Computational modeling predicts that the movement-related firing of VTA dopaminergic neurons will lead to a peak in dopamine release in the nucleus accumbens during movement. (A) Schematic illustrating the region in which dopamine release and receptor activity were modeled using spike trains recorded from VTA neurons. DS, dorsal striatum; NAc, nucleus accumbens. (B–D) Movement-related changes (mean PETH ± SEM) in dopamine concentration (B), in the activity of low-affinity D1 dopamine receptors (C), and in the activity of high-affinity D2 dopamine receptors (D) in the nucleus accumbens.

Fig. 4.

Dopaminergic SNc neurons in parkinsonian mice do not reliably represent movement onset in their firing rates. (A and C) Examples of single-unit activities and PETHs from identified dopaminergic SNc neurons in 2-year-old Snca^−/− littermate controls (A) and SNCA-OVX parkinsonian mice (C). (B and D) Mean PETHs show that, on average, the firing rate of SNc neurons in Snca^−/− mice (n = 11 neurons) decreased significantly at movement onset (B), but there was no significant change in the firing rate of SNc neurons in SNCA-OVX mice (n = 12 neurons) (D). (E) Mean ISIs of neurons in Snca^−/− mice during the baseline, premovement, and movement periods (defined as in Fig. 1); ISIs were significantly longer during movement than at baseline (P < 0.001, n = 8 neurons, one-way repeated-measures ANOVA with Dunnett’s post hoc comparison). (F) ISIs were not significantly different in SNCA-OVX parkinsonian mice (P > 0.05, n = 6 neurons, one-way repeated-measures ANOVA). (G) Schematic coronal sections denoting locations of recorded and labeled neurons within the SNc [n = 13 neurons from Snca^−/− mice (red) and 14 neurons from SNCA-OVX mice (green)]. Data are presented as mean ± SEM; ***P < 0.001; ns, not significant.

Fig. S6.

Dopaminergic SNc neurons have abnormally low firing rates in aged parkinsonian mice at rest. (A and B) Typical single-unit activities recorded from identified dopaminergic SNc neurons in 24-month-old Snca^−/− littermate controls (A) or SNCA-OVX parkinsonian mice (B) during alert rest.
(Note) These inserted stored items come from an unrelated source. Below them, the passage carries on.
Lemma lift_result_inv {A : Type} (r : result A) (g g' : globals) (a : A) :
  lift_result r g = Ok (a, g') -> r = Ok a /\ g' = g.
Proof.
  unfold lift_result. destruct r; [|discriminate].
  intros H. injection H as <- <-. auto.
Qed.

(** X15.  Whenever the Properties section decodes: it declared at least
    one property and the list has that many; the string blob is shorter
    than [INT_MAX] bytes; the padding after the 9-byte triples puts the
    length of the string blob at a multiple of 4 from the start of the
    section, and is 0 to 3 bytes as long as the [int] expression
    [9 * nProps + 3] does not overflow (up to 6 bytes beyond); the
    section took
    [8 + 9*nProps + padding + 4 + stringSize] bytes; and every property
    is well tagged: its name is a string, its value a string for a
    string property and an integer otherwise. *)
Theorem read_properties_layout (g g' : globals) (props : list props_t.t) :
  read_properties g = Ok (props, g') ->
  exists nProps stringSize : Z,
    1 <= nProps < 2 ^ 31 /\ length props = Z.to_nat nProps /\
    0 <= stringSize < 2 ^ 31 - 1 /\
    0 <= props_padding nProps <= 6 /\
    (8 + 9 * nProps + props_padding nProps) mod 4 = 0 /\
    (9 * nProps + 3 < 2 ^ 31 -> props_padding nProps <= 3) /\
    read_bytes g'
    = read_bytes g + 8 + 9 * nProps + props_padding nProps + 4 + stringSize /\
    Forall well_tagged props.
Proof.
  unfold read_properties. intros H.
  apply bind_inv in H. destruct H as (f & g1 & Hf & H).
  destruct (takes_Ok _ _ _ _ _ takes_read_format32_little Hf) as (_ & ->).
  apply bind_inv in H. destruct H as (u & g2 & Hput & H).
  unfold put_format in Hput. injection Hput as _ <-.
  destruct (negb (format32.id f =? PCF_DEFAULT_FORMAT)); [discriminate H|].
  apply bind_inv in H. destruct H as (n & g3 & Hn & H).
  pose proof (read_int32_range _ _ _ Hn) as Hnr.
  destruct (takes_Ok _ _ _ _ _ takes_read_int32 Hn) as (_ & ->).
  apply bind_inv in H. destruct H as (u1 & g4 & Hchk & H).
  apply check_int32_min_inv in Hchk. destruct Hchk as [Hn1 ->].
  apply bind_inv in H. destruct H as (raw & g5 & Hraw & H).
  destruct (read_props_loop_raw _ _ _ _ Hraw) as [Hlen Hvals].
  destruct (takes_Ok _ _ _ _ _ (takes_read_props_loop (Z.to_nat n)) Hraw) as (_ & ->).
  apply bind_inv in H. destruct H as (u2 & g6 & Hskip & H).
  destruct (takes_Ok _ _ _ _ _ (takes_skip (props_padding n)) Hskip) as (_ & ->).
  apply bind_inv in H. destruct H as (size & g7 & Hsize & H).
  pose proof (read_int32_range _ _ _ Hsize) as Hsr.
  destruct (takes_Ok _ _ _ _ _ takes_read_int32 Hsize) as (_ & ->).
  apply bind_inv in H. destruct H as (u3 & g8 & Hchk & H).
  apply check_int32_min_inv in Hchk. destruct Hchk as [Hs0 ->].
  apply bind_inv in H. destruct H as (u4 & g8 & Hnew & H).
  apply new_array_inv in Hnew. destruct Hnew as [Hnew ->].
  apply bind_inv in H. destruct H as (blob & g9 & Hblob & H).
  destruct (takes_Ok _ _ _ _ _ (takes_read_byte8s size) Hblob) as (_ & ->).
  apply lift_result_inv in H. destruct H as [Hres ->].
  destruct (resolve_props_Ok _ _ _ _ Hvals Hres) as (Hlen' & Htag & _).
  pose proof (props_padding_range n) as Hpad.
  unfold in_int32 in Hnr, Hsr.
  assert (Hsize1 : size < 2 ^ 31 - 1).
  { change (2 ^ 31 - 1) with 2147483647.
    destruct (Z.eq_dec size 2147483647) as [->|Hne]; [|lia].
    vm_compute in Hnew. contradiction. }
  change (2 ^ 31) with 2147483648 in *.
  destruct (props_padding_aligns n) as [Hal Hsmall].
  exists n, size. repeat split; try lia; try assumption.
  simpl. lia.
Qed.
Lemma positive_matching_clauses (inst : ProblemInstance) (s s' : sat_state) :
  matching_clauses g inst s = Ok s' → positive_tables s → positive_tables s'.
Proof.
  unfold matching_clauses. intros Hs Hpos.
  apply bind_Ok in Hs as (s1 & H1 & Hs).
  apply bind_Ok in Hs as (s2 & H2 & Hs).
  apply bind_Ok in Hs as (s3 & H3 & Hs).
  apply (for_each_ind positive_tables _ _ _ _ Hs).
  - apply (for_each_ind positive_tables _ _ _ _ H3).
    + apply (for_each_ind positive_tables _ _ _ _ H2).
      * apply (for_each_ind positive_tables _ _ _ _ H1); [done|].
        intros r t1 t2 _ Ht1 Hstep. by apply (positive_single_vars _ _ _ Hstep).
      * intros c t1 t2 _ Ht1 Hstep. unfold couple_vars in Hstep.
        apply bind_Ok in Hstep as (t & Ha & Hb).
        apply (positive_member_vars _ _ _ _ Hb).
        by apply (positive_member_vars _ _ _ _ Ha).
    + intros r t1 t2 _ Ht1 Hstep. unfold single_at_most_one in Hstep.
      apply bind_Ok in Hstep as (ordering & _ & Hstep).
      apply (for_each_ind positive_tables _ _ _ _ Hstep); [done|].
      intros p u1 u2 _ Hu1 Hp. by apply (positive_at_most_one _ _ _ _ Hp).
  - intros c t1 t2 _ Ht1 Hstep. unfold couple_at_most_one in Hstep.
    apply bind_Ok in Hstep as (t & Ha & Hb).
    unfold member_at_most_one in Ha, Hb.
    apply bind_Ok in Ha as (ranked & _ & Ha).
    apply bind_Ok in Hb as (ranked' & _ & Hb).
    apply (for_each_ind positive_tables _ _ _ _ Hb).
    + apply (for_each_ind positive_tables _ _ _ _ Ha); [done|].
      intros p u1 u2 _ Hu1 Hp. by apply (positive_at_most_one _ _ _ _ Hp).
    + intros p u1 u2 _ Hu1 Hp. by apply (positive_at_most_one _ _ _ _ Hp).
Qed.

End MatchingPositive.
(** Lines 294-311: the frame that [pd.concat(all_results,
    ignore_index=True)] builds, for a chunk size [size]; [df] is the frame
    after the optional sampling of line 291.  The pauses between chunks
    (lines 304-307) do not bear on the frame and are left out. *)
Definition run_chunks (world : nat -> nat -> nat -> AttemptEnv)
    (sched : nat -> list nat) (size : Z) (df : list row)
    : option (reply (list row)) :=
  match chunker df size with
  | None => Some (Raises OtherException)       (* ValueError from range *)
  | Some chunks =>
      match process_all world sched 0 chunks with
      | None => None
      | Some (Raises e) => Some (Raises e)
      | Some (Returns all_results) => Some (Returns (concat all_results))
      end
  end.

Definition main_async (world : nat -> nat -> nat -> AttemptEnv)
    (sched : nat -> list nat) (df : list row) : option (reply (list row)) :=
  run_chunks world sched CHUNK_SIZE df.

End Orchestrator.

(** ** Workers running together under one semaphore

    The workers of one chunk are coroutines on one event loop: a worker
    runs without interruption from one awaited call to the next.  [pc] is
    the point at which a worker is suspended; [step i o] resumes worker [i]
    with the outcome [o] of the call it was awaiting and runs it up to its
    next suspension.  A session is open from the moment [new_context()]
    returns until [close()] returns. *)

Module Conc.

Inductive pc : Type :=
| AtJitter                        (* 207 *)
| AtAcquire (attempt : nat)       (* 211, waiting for a permit *)
| AtNewContext (attempt : nat)    (* 212, permit held, [context] is None *)
| InBody (attempt : nat)          (* 217-252, permit held, session open *)
| AtCloseInside (attempt : nat)   (* 225, 229, 253: permit held *)
| AtCloseHandler (attempt : nat)  (* 258: permit given back *)
| AtBackoff (attempt : nat)       (* 260 *)
| Done.

(** How the awaited call ends: it returns and the body goes on to another
    awaited call; it returns and the body reaches the [close()] before a
    [return]; it raises. *)
Inductive outcome : Type := Proceeds | Finishes | Fails.

Record sys : Type :=
  mkSys { permits : nat;          (* the value of the semaphore *)
          open_sessions : nat;
          workers : list pc }.

(** Lines 259-263 *)
Definition after_failure (attempt : nat) : pc :=
  if (attempt <? MAX_RETRIES)%nat then AtBackoff attempt else Done.

Definition step (i : nat) (o : outcome) (s : sys) : option sys :=
  let goes p' permits' open' :=
    Some {| permits := permits'; open_sessions := open';
            workers := <[i := p']> (workers s) |} in
  match workers s !! i with
  | None => None
  | Some AtJitter =>
      goes (match MAX_RETRIES with O => Done | S _ => AtAcquire 1 end)
           (permits s) (open_sessions s)
  | Some (AtAcquire a) =>
      match permits s with
      | O => None
      | S free => goes (AtNewContext a) free (open_sessions s)
      end
  | Some (AtNewContext a) =>
      match o with
      | Fails => goes (after_failure a) (S (permits s)) (open_sessions s)
      | _ => goes (InBody a) (permits s) (S (open_sessions s))
      end
  | Some (InBody a) =>
      match o with
      | Proceeds => goes (InBody a) (permits s) (open_sessions s)
      | Finishes => goes (AtCloseInside a) (permits s) (open_sessions s)
      | Fails => goes (AtCloseHandler a) (S (permits s)) (open_sessions s)
      end
  | Some (AtCloseInside a) =>
      goes Done (S (permits s)) (pred (open_sessions s))
  | Some (AtCloseHandler a) =>
      goes (after_failure a) (permits s) (pred (open_sessions s))
  | Some (AtBackoff a) =>
      goes (AtAcquire (S a)) (permits s) (open_sessions s)
  | Some Done => None
  end.
Definition simple_count (st : SimpleAnalysis.state) (o : WeekOutcome)
  : SimpleAnalysis.state :=
  SimpleAnalysis.mkState
    (bump (highBroken o) (SimpleAnalysis.monday_highs_taken st))
    (bump (lowBroken o) (SimpleAnalysis.monday_lows_taken st))
    (SimpleAnalysis.total_mondays st + 1)
    (incr_opt (firstHighBreakDay o) (SimpleAnalysis.day_high_break st))
    (incr_opt (firstLowBreakDay o) (SimpleAnalysis.day_low_break st))
    (snoc_if (bool_decide (neither o)) (SimpleAnalysis.unbroken_weeks st)
             (unbroken_of o)).

(** The five fields a [week_info] shares with an unbroken week. *)
Definition week_of_info (w : PartialBreaks.week_info)
  : SimpleAnalysis.unbroken_week :=
  SimpleAnalysis.mkUnbroken
    (PartialBreaks.wi_Date w) (PartialBreaks.wi_Week w)
    (PartialBreaks.wi_Year w) (PartialBreaks.wi_Monday_High w)
    (PartialBreaks.wi_Monday_Low w).

(** The candle [c] lies in an ISO week for which [cs] has a Monday
    candle. *)
Definition in_monday_week (cs : list Candle) (c : Candle) : Prop :=
  Exists (λ m, Calendar.dayofweek (candle_date m) = 0
               ∧ Calendar.iso_week (candle_date m)
                 = Calendar.iso_week (candle_date c)
               ∧ Calendar.iso_year (candle_date m)
                 = Calendar.iso_year (candle_date c)) cs.

Global Instance in_monday_week_dec cs c : Decision (in_monday_week cs c).
Proof. unfold in_monday_week. apply _. Defined.

(** The ISO week (week, year) of the date of a candle. *)
Definition iso_week_of (c : Candle) : WeekKey :=
  (Calendar.iso_week (candle_date c), Calendar.iso_year (candle_date c)).

(** The parsed candles are in strictly ascending date order: sorted, and
    no date occurs twice. *)
Definition strictly_by_date (cs : list Candle) : Prop :=
  StronglySorted (λ a b, candle_date a < candle_date b) cs.

Global Instance strictly_by_date_dec cs : Decision (strictly_by_date cs).
Proof. unfold strictly_by_date. apply _. Defined.

(** The frame has a Monday row for the week [k]. *)
Definition has_monday (df : list Row) (k : WeekKey) : Prop :=
  Exists (λ m, DayOfWeek m = 0 ∧ week_year m = k) df.

Global Instance has_monday_dec df k : Decision (has_monday df k).
Proof. unfold has_monday. apply _. Defined.

(** The value stored at a position of a worksheet, the values of the
    columns A to G of a row, and the seven values [write_section] writes
    for a week. *)
Definition value_at (ws : Report.worksheet) (rc : Z * Z)
  : option Report.cell_value :=
  Report.value (Report.get ws rc).
(** * Criterion.h: epoch-level criterion accumulation

    A shallow embedding of [Source/SGDLib/Criterion.h]: the value type
    [EpochCriterion] (a pair of a [double] aggregate and a [size_t] sample
    count) and the template [CriterionAccumulator<ElemType>], followed by the
    properties of both.

    Numbers are modelled as the code has them:
    - [double] and [float] are IEEE 754 binary64 and binary32 values, taken
      from the specification of floating-point arithmetic of the standard
      library ([SpecFloat]), with round-to-nearest-even;
    - [size_t] is a 64-bit unsigned integer: an integer in [0, 2^64) whose
      additions and subtractions wrap around. *)

From Stdlib Require Import ZArith Lia Bool.
From Stdlib Require Import Floats.SpecFloat.
From stdpp Require Import base option list.

Open Scope Z_scope.

(** ** Machine numbers *)

Module SizeT.

Definition modulus : Z := 2 ^ 64.

Definition in_range (n : Z) : Prop := 0 <= n < modulus.

(** [a + b] and [a - b] on [size_t]. *)
Definition add (a b : Z) : Z := (a + b) mod modulus.
Definition sub (a b : Z) : Z := (a - b) mod modulus.

End SizeT.

Module Double.

Definition prec : Z := 53.
Definition emax : Z := 1024.

Definition zero : spec_float := S754_zero false.
Definition infinity : spec_float := S754_infinity false.

Definition add : spec_float -> spec_float -> spec_float := SFadd prec emax.
Definition sub : spec_float -> spec_float -> spec_float := SFsub prec emax.
Definition div : spec_float -> spec_float -> spec_float := SFdiv prec emax.

(** [x == y] of C++. *)
Definition eqb : spec_float -> spec_float -> bool := SFeqb.

(** [std::isnan]. *)
Definition isnan (x : spec_float) : bool :=
  match x with S754_nan => true | _ => false end.

(** The implicit conversion of an integer to [double]. *)
Definition of_Z (n : Z) : spec_float := binary_normalize prec emax n 0 false.

Definition valid (x : spec_float) : bool := valid_binary prec emax x.


End Double.

(** ** EpochCriterion *)

(** [struct EpochCriterion : public std::pair<double, size_t>] *)
Record EpochCriterion : Type := mkEpochCriterion {
  first : spec_float;
  second : Z
}.

Module Epoch.

(** The default arguments of the constructor:
    [EpochCriterion(double aggregateCriterionValue = 0.0,
                    size_t aggregateSampleCount = 0)]. *)
Definition default : EpochCriterion := mkEpochCriterion Double.zero 0.

(** [double Average() const { return second > 0 ? first / second : 0.0; }] *)
Definition Average (this : EpochCriterion) : spec_float :=
  if 0 <? second this
  then Double.div (first this) (Double.of_Z (second this))
  else Double.zero.

(** [bool IsNan() const { return std::isnan(first); }] *)
Definition IsNan (this : EpochCriterion) : bool := Double.isnan (first this).

(** [EpochCriterion operator-(const EpochCriterion& other) const] *)
Definition minus (this other : EpochCriterion) : EpochCriterion :=
  mkEpochCriterion (Double.sub (first this) (first other))
                   (SizeT.sub (second this) (second other)).

(** [void operator+=(const EpochCriterion& other)]: the value of [*this]
    after the call. *)
Definition plus_assign (this other : EpochCriterion) : EpochCriterion :=
  mkEpochCriterion (Double.add (first this) (first other))
                   (SizeT.add (second this) (second other)).

(** [static EpochCriterion Infinity()] *)
Definition Infinity : EpochCriterion :=
  mkEpochCriterion Double.infinity (second default).

(** [bool IsInfinity() const] *)
Definition IsInfinity (this : EpochCriterion) : bool :=
  Double.eqb (first this) Double.infinity.

(** Folding a list of updates into a running criterion with [+=]. *)
Definition merge_all (start : EpochCriterion) (updates : list EpochCriterion)
  : EpochCriterion :=
  foldl plus_assign start updates.

(** The sum of the sample counts of a list of updates, as an integer. *)
Definition count_sum (updates : list EpochCriterion) : Z :=
  foldr (fun u acc => second u + acc) 0 updates.

(** A field-wise well-formed criterion: a binary64 value and a [size_t]. *)
Definition well_formed (c : EpochCriterion) : Prop :=
  Double.valid (first c) = true /\ SizeT.in_range (second c).

End Epoch.

(** ** ElemType: the template parameter of the accumulator *)

(** [CriterionAccumulator<ElemType>] is instantiated at [float] and at
    [double]; the matrix of running totals holds elements of that type. *)
Inductive ElemType : Type := ElemFloat | ElemDouble.

Global Instance ElemType_eq_dec : EqDecision ElemType.
Proof. solve_decision. Defined.

Global Instance spec_float_eq_dec : EqDecision spec_float.
Proof. solve_decision. Defined.

Module Elem.

Definition prec (E : ElemType) : Z :=
  match E with ElemFloat => 24 | ElemDouble => Double.prec end.
Definition emax (E : ElemType) : Z :=
  match E with ElemFloat => 128 | ElemDouble => Double.emax end.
After recording, individual neurons were juxtacellularly labeled with Neurobiotin (Nb); dopaminergic identity was verified by the expression of TH. (Scale bars, 20 µm.) (C) In vivo firing properties of SNc neurons in Snca^−/− and SNCA-OVX mice during alert rest. The mean firing rate was significantly lower in SNCA-OVX mice (P < 0.01, t test), but firing variability was similar across the genotypes (P > 0.05, Mann–Whitney test). The number of bursts per minute fired by neurons was not significantly different across genotypes (P > 0.05, t test), but SNc neurons in SNCA-OVX mice fired a higher percentage of spikes as bursts (P < 0.05, Mann–Whitney test). Data are presented as mean ± SEM plotted (thick black bar and error bars); n = 13 neurons from Snca^−/− mice and 14 neurons from SNCA-OVX mice. *P < 0.05, **P < 0.01.

Fig. 5.

Movement-related changes in striatal dopamine signaling are lost in parkinsonian mice. (A, Upper) Dorsal striatal dopamine concentrations (mean responses ± SEM) simulated using movement-related activity from SNc neurons recorded in Snca^−/− littermate controls (red) or in parkinsonian SNCA-OVX mice (green). (Lower) Corresponding z-scores. (B and C, Upper) Activity of low-affinity D1 receptors (B) and high-affinity D2 dopamine receptors (C). (Lower) Corresponding z-scores. (D–F) Dopamine concentration (D), D1 receptor activity (E), and D2 receptor activity (F) modeled with parameters adjusted to match deficits present in aged SNCA-OVX mice (the abnormally low firing rate of SNc neurons plus a 30% reduction in dopamine release and dopaminergic innervation).